§ Data under study:
(* ===== verification/MemoryFrames.v ===== *)
(** * Frames in page tables

    Every present page of an address space holds one reference to its frame.  The
    operations of MemoryMap that take pages out of the page tables return the frames,
    so that the caller can give the references back; here it is shown that they return
    exactly the references that are gone. *)
From Stdlib Require Import String.
From stdpp Require Import gmap.
From S2P Require Import Prelude BTree Error Address Region Vma.
From S2P Require Import MemoryMap MemoryMapInv MemoryMapOps MemoryMapThms.
Local Open Scope Z_scope.

(** The frame behind an address. *)
Definition frame_at {AS : Type} `{UserAddressSpace AS} (a : AS) (va : Z) : option Z :=
  page_pfn <$> as_translate a va.

(** What the trait documents of frames: mapping a page adds its frame, unmapping a page
    or a range takes out and returns the frames of the mapped pages, replacing a page
    returns the frame that was there, and protecting changes no frame. *)
Class FrameLaws (AS : Type) `{UserAddressSpace AS} := {
  as_frames : AS -> list Z;
  frames_unmap_range : forall a r ps, aligned_region r -> (as_unmap_range a r).1 = Ok ps ->
    as_frames a ≡ₚ ps ++ as_frames (as_unmap_range a r).2 /\
    ps ≡ₚ omap (frame_at a) (iter_pages r);
  frames_protect_range : forall a r p, aligned_region r ->
    as_frames (as_protect_range a r p).2 ≡ₚ as_frames a;
  frames_map_page : forall a pfn va p, va mod PAGE_SIZE = 0 ->
    as_frames (as_map_page a pfn va p).2 ≡ₚ
    match (as_map_page a pfn va p).1 with Ok _ => pfn :: as_frames a | Err _ => as_frames a end;
  frames_unmap : forall a va i, va mod PAGE_SIZE = 0 -> as_translate a va = Some i ->
    as_frames a ≡ₚ page_pfn i :: as_frames (as_unmap a va).2;
  frames_remap : forall a va pfn p i, as_translate a va = Some i ->
    (as_remap a va pfn p).1 = Ok (page_pfn i) /\
    pfn :: as_frames a ≡ₚ page_pfn i :: as_frames (as_remap a va pfn p).2
}.

Section Frames.
Context {AS : Type} `{UserAddressSpaceLaws AS} `{!FrameLaws AS}.
Implicit Types mm : MemoryMap AS.

Definition mm_frames mm : list Z := as_frames (address_space mm).

(** The references of [mm] are those of [mm'] and the returned ones. *)
Definition accounted mm (ps : list Z) mm' : Prop := mm_frames mm ≡ₚ ps ++ mm_frames mm'.

Lemma accounted_same mm mm' : address_space mm' = address_space mm -> accounted mm [] mm'.
Proof. unfold accounted, mm_frames. by intros ->. Qed.

Lemma accounted_trans mm ps mm1 qs mm2 : accounted mm ps mm1 -> accounted mm1 qs mm2 ->
  accounted mm (ps ++ qs) mm2.
Proof. unfold accounted. intros E1 E2. by rewrite E1, E2, app_assoc. Qed.

Lemma accounted_unmap_range mm r ps : aligned_region r ->
  (as_unmap_range (address_space mm) r).1 = Ok ps ->
  accounted mm ps (set_as mm (as_unmap_range (address_space mm) r).2).
Proof. intros Hr E. by apply frames_unmap_range. Qed.

Lemma fixup_accounted mm r v nv ps mm' : aligned_region r -> area_wf v ->
  fixup_pg_tables mm r v nv = Return (Ok ps, mm') -> accounted mm ps mm'.
Proof.
  intros Hr [Hv _]. unfold fixup_pg_tables, on_as.
  destruct (intersection r (region v)) as [i|] eqn:Ei; [|intros [= <- <-]; by apply accounted_same].
  destruct (intersection_aligned _ _ _ Hr Hv Ei) as [Ai _].
  assert (Hun : Return ((as_unmap_range (address_space mm) i).1,
      set_as mm (as_unmap_range (address_space mm) i).2) = Return (Ok ps, mm') -> accounted mm ps mm').
  { intros [E <-]%Return_pair_inj. by apply accounted_unmap_range. }
  destruct nv as [w|]; [|done]. bcase; [done|]. clear Hun. bcase; [|intros [= <- <-]; by apply accounted_same].
  destruct (as_protect_range _ i _) as [[u|e] a'] eqn:Ep; [|done]. intros [= <- <-].
  pose proof (frames_protect_range (address_space mm) i (pte_from_vma (permissions w)) Ai) as Hp.
  rewrite Ep in Hp. unfold accounted. symmetry. exact Hp.
Qed.

Lemma unmap_loop_accounted l r nv : aligned_region r -> Forall area_wf l ->
  forall mm ps ps' mm', unmap_loop mm l r nv ps = Return (Ok ps', mm') ->
  exists qs, ps' = ps ++ qs /\ accounted mm qs mm'.
Proof.
  intros Hr. induction 1 as [|v l Hv Hl IH]; intros mm ps ps' mm'; cbn [unmap_loop].
  { intros [= <- <-]. exists []. rewrite app_nil_r. split; [done|]. by apply accounted_same. }
  intros (v0 & _ & E)%obind_Return.
  destruct (fixup_pg_tables _ r v nv) as [[[qs|e] mm1]| |] eqn:Ef; cbn [tbind] in E; try done.
  apply fixup_accounted in Ef; [|done..]. apply IH in E as (qs' & -> & A).
  exists (qs ++ qs'). split; [by rewrite app_assoc|]. eapply accounted_trans; [exact Ef|].
  unfold accounted, mm_frames in *. by rewrite keep_pieces_as in A.
Qed.

Lemma do_unmap_accounted mm r nv ps mm' : mm_wf mm -> aligned_region r ->
  do_unmap_region mm r nv = Return (Ok ps, mm') -> accounted mm ps mm'.
Proof.
  intros Hwf Hr E. unfold do_unmap_region in E.
  apply unmap_loop_accounted in E as (qs & -> & A); [done|done|].
  apply list.Forall_forall. intros v Hv. destruct (affected_spec mm r Hwf Hr) as [_ Ha].
  apply Ha in Hv as (Hin & _). by destruct (wf_entry _ Hwf _ _ Hin) as (_ & ? & _).
Qed.

(** What the three operations return to their callers. *)
Lemma munmap_accounted mm r ps mm' : mm_inv mm -> region_ok r ->
  start_address r + rsize r + PAGE_SIZE < 2 ^ 64 ->
  munmap mm r = Return (Ok ps, mm') -> accounted mm ps mm'.
Proof.
  intros Hinv Hr Hb. unfold munmap. destruct (region_is_page_aligned r) eqn:Ha; simpl; [|done].
  apply is_page_aligned_spec in Ha. bcase; [done|]. unfold region_ok in Hr.
  rewrite align_to_page_boundary_eq by (done || unfold PAGE_SIZE in *; lia). ostep.
  rewrite Ha, Z.sub_0_r. apply do_unmap_accounted; [apply Hinv|].
  apply munmap_range_aligned; try done. lia.
Qed.

Lemma mmap_replacing_accounted mm req len perms k nm addr ps mm' : mm_inv mm -> 0 <= len ->
  len + PAGE_SIZE < 2 ^ 64 -> request_ok req (len + PAGE_SIZE) -> kind_span k (len + PAGE_SIZE) ->
  mmap_replacing mm req len perms k nm = Return (Ok (addr, ps), mm') -> accounted mm ps mm'.
Proof.
  intros Hinv H0' Hl Hreq Hk E. unfold mmap_replacing in E.
  destruct (mmap_spec mm req len perms k nm true) as (res & mm1 & E1 & _ & M); [done..|].
  rewrite E in E1. apply Return_pair_inj in E1 as [<- <-]. destruct M as (_ & Hr & M).
  destruct M as (mm2 & E2 & As). specialize (As (or_introl eq_refl)). apply do_unmap_accounted in E2; [|apply Hinv|done].
  unfold accounted, mm_frames in *. by rewrite As.
Qed.

(** A mapping that may not overlap touches no page. *)
Lemma mmap_fixed_accounted mm address len perms k nm addr mm' : mm_inv mm -> 0 <= len ->
  len + PAGE_SIZE < 2 ^ 64 -> 0 <= address -> address + (len + PAGE_SIZE) < 2 ^ 64 ->
  kind_span k (len + PAGE_SIZE) ->
  mmap mm (Fixed address false) len perms k nm = Return (Ok addr, mm') -> accounted mm [] mm'.
Proof.
  intros Hinv H0' Hl Ha Hb Hk E. unfold mmap in E.
  destruct (mmap_spec mm (Fixed address false) len perms k nm false) as (res & mm1 & E1 & _ & M); [done..|].
  rewrite E1 in E. destruct res as [[ad ps]|e]; cbn [tbind] in E; [|done].
  apply Return_pair_inj in E as [_ <-]. destruct M as ((_ & [_ Hf] & _) & _ & mm2 & E2 & As).
  apply Return_pair_inj in E2 as [_ <-]. apply accounted_same. auto.
Qed.

Lemma mprotect_accounted mm r p res mm' : mm_inv mm -> aligned_region r ->
  mprotect mm r p = Return (res, mm') -> accounted mm [] mm'.
Proof.
  intros Hinv Hr E. destruct (mprotect_spec mm r p Hinv Hr) as (res1 & mm1 & E1 & _ & As & _).
  rewrite E in E1. apply Return_pair_inj in E1 as [_ <-]. unfold accounted, mm_frames.
  destruct As as [->| ->]; [done|]. by rewrite frames_protect_range.
Qed.
End Frames.

(** ** The page table of MemoryMapThms *)

(** Page numbers with their frames. *)
Definition pt_pairs (t : PageTable) : list (Z * Z) := prod_map id page_pfn <$> map_to_list t.

Lemma elem_of_pt_pairs (t : PageTable) k f : (k, f) ∈ pt_pairs t <-> page_pfn <$> t !! k = Some f.
Proof.
  unfold pt_pairs. rewrite list_elem_of_fmap. split.
  - intros ([k' i] & [= -> ->] & Hi%elem_of_map_to_list). by rewrite Hi.
  - intros (i & Hi & Ef)%fmap_Some. exists (k, i). split; [by rewrite Ef|]. by apply elem_of_map_to_list.
Qed.

Lemma NoDup_pt_pairs (t : PageTable) : NoDup (pt_pairs t).
Proof.
  apply (NoDup_fmap_1 fst). unfold pt_pairs. rewrite <- list_fmap_compose.
  rewrite (list_fmap_ext _ fst); [apply NoDup_fst_map_to_list|by intros i [k x]].
Qed.

(** Two lists of pages agree if they have the same pages, without duplicates. *)
Lemma same_frames (l l' : list (Z * Z)) : NoDup l -> NoDup l' ->
  (forall k f, (k, f) ∈ l <-> (k, f) ∈ l') -> l.*2 ≡ₚ l'.*2.
Proof. intros H1 H2 Hl. apply fmap_Permutation, NoDup_Permutation; [done|done|]. by intros [k f]. Qed.

Lemma frames_split (t : PageTable) r :
  (pt_pairs t).*2 ≡ₚ (pt_pairs (pt_select t r (pte_ro true))).*2 ++ (pt_pairs (pt_remove t r)).*2.
Proof.
  rewrite <- fmap_app. apply same_frames; [apply NoDup_pt_pairs| |].
  - apply NoDup_app. split; [apply NoDup_pt_pairs|]. split; [|apply NoDup_pt_pairs].
    intros [k f]. rewrite !elem_of_pt_pairs. unfold pt_select, pt_remove. rewrite !map_lookup_imap.
    destruct (t !! k); simpl; [|done]. by destruct (in_region r k).
  - intros k f. rewrite elem_of_app, !elem_of_pt_pairs. unfold pt_select, pt_remove.
    rewrite !map_lookup_imap. destruct (t !! k); simpl; [|naive_solver].
    destruct (in_region r k); simpl; naive_solver.
Qed.

Lemma NoDup_iter_pages r : region_ok r -> NoDup (iter_pages r).
Proof.
  intros Hr. unfold iter_pages. apply NoDup_fmap_2_strong; [|apply NoDup_seqZ].
  pose proof (Z.mul_div_le (rsize r) PAGE_SIZE ltac:(done)) as Hd.
  intros i j Hi%elem_of_seqZ Hj%elem_of_seqZ.
  rewrite Z.shiftr_div_pow2 in Hi, Hj by (unfold PAGE_SHIFT; lia).
  change (2 ^ PAGE_SHIFT) with PAGE_SIZE in *. unfold Address.add_pages, region_ok, PAGE_SIZE in *.
  rewrite !umul_small, !uadd_small by lia. lia.
Qed.

Lemma frames_select (t : PageTable) r : aligned_region r ->
  (pt_pairs (pt_select t r (pte_ro true))).*2 ≡ₚ omap (frame_at t) (iter_pages r).
Proof.
  intros Hr. pose proof Hr as (Rr & _ & Ar & Al).
  assert (Hpg : forall p, p ∈ iter_pages r <-> p = page_no p * PAGE_SIZE /\ p ∈ r).
  { intros p. rewrite iter_pages_elem_of by done. unfold page_no.
    apply Z.mod_divide in Ar as [q1 E1]; [|done]. apply Z.mod_divide in Al as [q2 E2]; [|done].
    rewrite E1, E2, Z.div_mul by done. unfold elem_of, region_elem_of. rewrite E1, E2.
    split; [intros (i & Hi & ->)|intros [E Hp]; exists (p / PAGE_SIZE - q1); unfold PAGE_SIZE in *; lia].
    replace (q1 * PAGE_SIZE + PAGE_SIZE * i) with ((q1 + i) * PAGE_SIZE) by lia.
    rewrite Z.div_mul by done. unfold PAGE_SIZE. lia. }
  set (f := fun va => if decide (va = page_no va * PAGE_SIZE) then (fun x => (page_no va, x)) <$> frame_at t va else None).
  assert (Hf : omap (frame_at t) (iter_pages r) = (omap f (iter_pages r)).*2).
  { rewrite list_fmap_omap. apply list_omap_ext, Forall_Forall2_diag, list.Forall_forall.
    intros p [Hp _]%Hpg. unfold f. rewrite decide_True by done. by destruct (frame_at t p). }
  rewrite Hf. apply same_frames; [apply NoDup_pt_pairs|apply NoDup_omap_inj; [by apply NoDup_iter_pages|]|].
  - intros x y z. unfold f. do 2 case_decide; try done.
    intros (? & _ & ->)%fmap_Some (? & _ & [= ? _])%fmap_Some. congruence.
  - intros k p. rewrite elem_of_pt_pairs, list_elem_of_omap. unfold pt_select, f.
    rewrite map_lookup_imap. unfold frame_at. cbn [as_translate PageTable_space].
    assert (Hk : page_no (k * PAGE_SIZE) = k) by (unfold page_no; by apply Z.div_mul).
    pose proof (in_region_page r (k * PAGE_SIZE) Hr) as Hreg. rewrite Hk in Hreg. split.
    + intros (i & Hi & ->)%fmap_Some. exists (k * PAGE_SIZE). destruct (t !! k) as [j|] eqn:Ej; [|done].
      simpl in Hi. rewrite Hreg in Hi. case_bool_decide as Hin; [|done]. simplify_eq.
      rewrite Hpg, Hk, Ej. split; [done|]. by rewrite decide_True.
    + intros (va & [E Hin]%Hpg & Hva). rewrite decide_True in Hva by done.
      apply fmap_Some in Hva as (x & (i & Hi & ->)%fmap_Some & [= -> ->]). rewrite Hi. simpl.
      rewrite Hreg, <- E, bool_decide_true by done. done.
Qed.

#[export] Instance PageTable_frame_laws : FrameLaws PageTable.
Proof.
  refine {| as_frames := fun t : PageTable => (pt_pairs t).*2 |}.
  - intros a r ps Hr [= <-]. cbn [as_unmap_range PageTable_space snd].
    assert (E : map (fun e => page_pfn e.2) (map_to_list (pt_select a r (pte_ro true))) =
      (pt_pairs (pt_select a r (pte_ro true))).*2)
      by (unfold pt_pairs; rewrite <- list_fmap_compose; done).
    rewrite E. split; [apply frames_split|by apply frames_select].
  - intros a r p _. cbn [as_protect_range PageTable_space snd]. apply same_frames; [apply NoDup_pt_pairs..|].
    intros k f. rewrite !elem_of_pt_pairs. unfold pt_protect. rewrite map_lookup_imap.
    destruct (a !! k); simpl; [|done]. by destruct (in_region r k).
  - intros a pfn va p _. cbn [as_map_page PageTable_space].
    destruct (a !! page_no va) eqn:E; [done|]. cbn [fst snd]. unfold pt_pairs.
    rewrite (map_to_list_insert a) by done. done.
  - intros a va i _ E. cbn [as_translate as_unmap PageTable_space] in *. rewrite E. cbn [snd].
    unfold pt_pairs. rewrite <- (map_to_list_delete a _ _ E) at 1. done.
  - intros a va pfn p i E. cbn [as_translate as_remap PageTable_space] in *. rewrite E. cbn [fst snd].
    split; [done|]. unfold pt_pairs. rewrite <- (map_to_list_delete a _ _ E) at 1.
    rewrite <- insert_delete_eq, map_to_list_insert by apply lookup_delete_eq.
    cbn. apply Permutation_swap.
Defined.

§ What you should do:
Within the listing above, give again exactly every line from the line with "rewrite <- fmap_app." through the line with "destruct (t !! k); simpl; [|done].", both included, and no other line.

§ Solution for this exercise:
  rewrite <- fmap_app. apply same_frames; [apply NoDup_pt_pairs| |].
  - apply NoDup_app. split; [apply NoDup_pt_pairs|]. split; [|apply NoDup_pt_pairs].
    intros [k f]. rewrite !elem_of_pt_pairs. unfold pt_select, pt_remove. rewrite !map_lookup_imap.
    destruct (t !! k); simpl; [|done]. by destruct (in_region r k).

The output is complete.